The verdict was due to be handed down next week but the state has postponed
it indefinitely without giving a reason.

He however remains unfazed.

A relaxed Tsvangirai said: "It's a political trial and one has to hope for
the best and prepare for the worst. I'm anxious, but not scared," and
repeated a call for some pre-conditions to be met before the next elections.

He wants guarantees against voter intimidation or manipulation of the
electoral roll, an independent electoral commission and access to public
media for all.

"There is a lot of international pressure. Let's hope the next election will
be sufficiently free and fair to produce a legitimate outcome," he said.

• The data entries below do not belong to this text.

(* ===== verification/Pipeline.v ===== *)
(** * parallel_pipeline

    Items flow through a chain of filters, each parallel, serial or serial in
    order; the number of items in flight is limited.  Source:
    src/tbb/parallel_pipeline.cpp ([pipeline], [stage_task],
    [parallel_pipeline]), with the filters of
    include/oneapi/tbb/detail/_pipeline_filters.h.

    A state has the tasks that exist, each with its place in [execute_filter];
    a step is one atomic operation or one end of a call of a filter, of any task.
    The machine is written against [Buffer] and is run with both instances. *)

From S2P Require Import Prelude InputBuffer.
From stdpp Require Import base numbers relations gmap list.
From Stdlib Require Import ZArith Lia.
Local Open Scope Z_scope.

Module Pipeline.

(** ** The filters *)

(** The bits of [my_filter_mode] *)
Definition filter_is_serial : Z := 1.
Definition filter_is_out_of_order : Z := 2.
Definition filter_may_emit_null : Z := 4.

(** [filter_mode] *)
Inductive filter_mode := parallel | serial_in_order | serial_out_of_order.
Definition mode_bits (m : filter_mode) : Z :=
  match m with
  | parallel => filter_is_out_of_order
  | serial_in_order => filter_is_serial
  | serial_out_of_order => Z.lor filter_is_serial filter_is_out_of_order
  end.

(** [base_filter]: the mode and what [operator()] does to an item; an object is
    a [void*]. *)
Record base_filter (V : Type) := Filter {
  my_filter_mode : Z;
  body : V → V;
}.
Arguments Filter {V}.
Arguments my_filter_mode {V}.
Arguments body {V}.

Section filters.
Context {V : Type}.
Implicit Types (f : base_filter V).
Definition is_serial f : bool := negb (Z.land (my_filter_mode f) filter_is_serial =? 0).
Definition is_ordered f : bool :=
  negb (Z.land (my_filter_mode f) filter_is_serial =? 0) && (Z.land (my_filter_mode f) filter_is_out_of_order =? 0).
Definition object_may_be_null f : bool := Z.land (my_filter_mode f) filter_may_emit_null =? filter_may_emit_null.

(** [filter_node]: a leaf of [make_filter], or the two sides of [&].  The filter
    that a leaf creates for input may emit null, unless it is the only one. *)
Inductive filter_node :=
  | filter_node_leaf (void_input void_output : bool) (mode : filter_mode) (body : V → V)
  | filter_node_inner (lft rgt : filter_node).
Definition create_filter (void_input void_output : bool) (mode : filter_mode) (body : V → V) : base_filter V :=
  Filter (if void_input && negb void_output then Z.lor (mode_bits mode) filter_may_emit_null else mode_bits mode) body.

(** [pipeline::fill_pipeline], with [add_filter]. *)
Fixpoint fill_pipeline (root : filter_node) : list (base_filter V) :=
  match root with
  | filter_node_inner lft rgt => fill_pipeline lft ++ fill_pipeline rgt
  | filter_node_leaf void_input void_output mode body => [create_filter void_input void_output mode body]
  end.
End filters.

(** ** The tasks *)

(** The places in [execute_filter]: before the call, in the call of a filter,
    after the call of the first filter (with whether it stopped the input),
    before [try_spawn_stage_task] of a parallel and of a serial first filter,
    before [try_to_spawn_task_for_next_token], before the move to the next
    filter, after a token was returned. *)
Inductive place :=
  | Enter
  | Calling
  | Returned (stopped : bool)
  | SpawnBefore
  | SpawnAfter
  | NextToken
  | Advance
  | Recycle.

Record stage_task (V : Type) := StageTask {
  my_filter : nat;
  my_at_start : bool;
  info : task_info V;
  at_place : place;
}.
Arguments StageTask {V}.
Arguments my_filter {V}.
Arguments my_at_start {V}.
Arguments info {V}.
Arguments at_place {V}.

(** [pipeline]; the buffer of a parallel filter is not used.  For the theorems:
    [produced] has the objects that the first filter returned; [calls] has for
    each filter the objects it was called with, in the order of the calls (for
    the first filter, those that entered the pipeline), and then those that left
    the last one; [order] has the items in the order of the tokens of the ordered
    filters. *)
Record state (V B : Type) := State {
  input_tokens : Z;
  end_of_input : bool;
  buffers : list B;
  tasks : list (stage_task V);
  produced : list V;
  calls : list (list V);
  order : list V;
}.
Arguments State {V B}.
Arguments input_tokens {V B}.
Arguments end_of_input {V B}.
Arguments buffers {V B}.
Arguments tasks {V B}.
Arguments produced {V B}.
Arguments calls {V B}.
Arguments order {V B}.

Section pipeline.
Context {V B : Type} `{EqDecision V} `{Buffer V B} (null : V) (filters : list (base_filter V)).
Implicit Types (t : stage_task V) (σ : state V B).

Definition set_tokens n σ : state V B :=
  State n (end_of_input σ) (buffers σ) (tasks σ) (produced σ) (calls σ) (order σ).
Definition set_end σ : state V B :=
  State (input_tokens σ) true (buffers σ) (tasks σ) (produced σ) (calls σ) (order σ).
Definition set_buffer k b σ : state V B :=
  State (input_tokens σ) (end_of_input σ) (<[k := b]> (buffers σ)) (tasks σ) (produced σ) (calls σ) (order σ).
Definition set_tasks ts σ : state V B :=
  State (input_tokens σ) (end_of_input σ) (buffers σ) ts (produced σ) (calls σ) (order σ).
Definition add_produced v σ : state V B :=
  State (input_tokens σ) (end_of_input σ) (buffers σ) (tasks σ) (produced σ ++ [v]) (calls σ) (order σ).
Definition add_call k v σ : state V B :=
  State (input_tokens σ) (end_of_input σ) (buffers σ) (tasks σ) (produced σ) (alter (λ l, l ++ [v]) k (calls σ)) (order σ).
Definition add_order v σ : state V B :=
  State (input_tokens σ) (end_of_input σ) (buffers σ) (tasks σ) (produced σ) (calls σ) (order σ ++ [v]).

Definition go (p : place) t : stage_task V := StageTask (my_filter t) (my_at_start t) (info t) p.
Definition with_info i t : stage_task V := StageTask (my_filter t) (my_at_start t) i (at_place t).
Definition passed_start t : stage_task V := StageTask (my_filter t) false (info t) Advance.

(** The constructors of [stage_task], and [reset]. *)
Definition input_task : stage_task V := StageTask 0 true (reset_info null) Enter.
Definition item_task k i : stage_task V := StageTask k false i Enter.

(** What happens to a task, and the tasks that it spawns: [None] is that it is deleted. *)
Definition outcome : Type := list (stage_task V) * state V B.

(** [try_spawn_stage_task] *)
Definition try_spawn_stage_task σ : outcome :=
  (if 1 <? input_tokens σ then [input_task] else [], set_tokens (input_tokens σ - 1) σ).

(** [get_ordered_token], and the same for an item that gets its token in a buffer. *)
Definition note_order (before after : task_info V) σ : state V B :=
  if negb (my_token_ready before) && my_token_ready after then add_order (my_object after) σ else σ.

(** [execute_filter] at the start; a call of the first filter returns [v] and
    may have called [flow_control::stop].  Then a filter that may emit null has
    called [set_end_of_input], which stores [end_of_input] if it is serial and a
    flag of the thread, tested after the call, if it is parallel. *)
Definition first_filter (f : base_filter V) (v : V) (stopped : bool) t σ : option outcome :=
  match at_place t with
  | Enter =>
      if is_serial f then Some ([go Calling t], σ)
      else if end_of_input σ then Some ([], σ) else Some ([go SpawnBefore t], σ)
  | SpawnBefore => let '(ts, σ) := try_spawn_stage_task σ in Some (go Calling t :: ts, σ)
  | Calling =>
      if (if stopped then bool_decide (v = null) else bool_decide (v ≠ null) || object_may_be_null f) then
        let σ := if stopped && object_may_be_null f && is_serial f then set_end σ else σ in
        Some ([go (Returned stopped) (with_info (set_object v (info t)) t)], if stopped then σ else add_produced v σ)
      else None
  | Returned stopped =>
      let v := my_object (info t) in
      if is_serial f then
        if bool_decide (v ≠ null) || (object_may_be_null f && negb (end_of_input σ)) then
          '(i, σ) ← (if is_ordered f then
                       b ← buffers σ !! 0%nat;
                       let '(tok, b) := get_ordered_token b in
                       let i := set_token tok (info t) in
                       Some (i, note_order (info t) i (set_buffer 0 b σ))
                     else Some (info t, σ));
          let σ := add_call 0 v σ in
          if decide (length filters = 1%nat) then Some ([input_task], add_call 1 v σ)
          else Some ([go SpawnAfter (with_info i t)], σ)
        else Some ([], set_end σ)
      else if bool_decide (v = null) && (negb (object_may_be_null f) || stopped) then Some ([], set_end σ)
      else Some ([passed_start t], add_call 0 v σ)
  | SpawnAfter => let '(ts, σ) := try_spawn_stage_task σ in Some (passed_start t :: ts, σ)
  | _ => None
  end.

But the going may be tougher.

"I wouldn't be as optimistic as Mr Tsvangirai. If these laws are not
changed, the elections will never be free and fair," said political analyst
John Makumbe from the University of Zimbabwe.

"An election is a process and it takes months and months. Whether it's free
and fair relates to the whole process of electioneering, not just the voting
day."

Zimbabwe last month announced plans to change the current electoral system
and appoint an electoral commission "independent of government".

It said it would hold elections on one day instead of two, would replace
wooden ballot boxes with translucent ones and would do the counting at
voting stations.

And Mugabe this week pledged electoral reforms to make voting more
transparent. He called for peaceful elections and urged the police to take
strong action against "illegal activities" during campaigning.

"I wish to strongly warn those who are bent on indulging in violent and any
other illegal activities, with the view of tarnishing the country's image,
that the full wrath of the law will descend upon them," Mugabe said.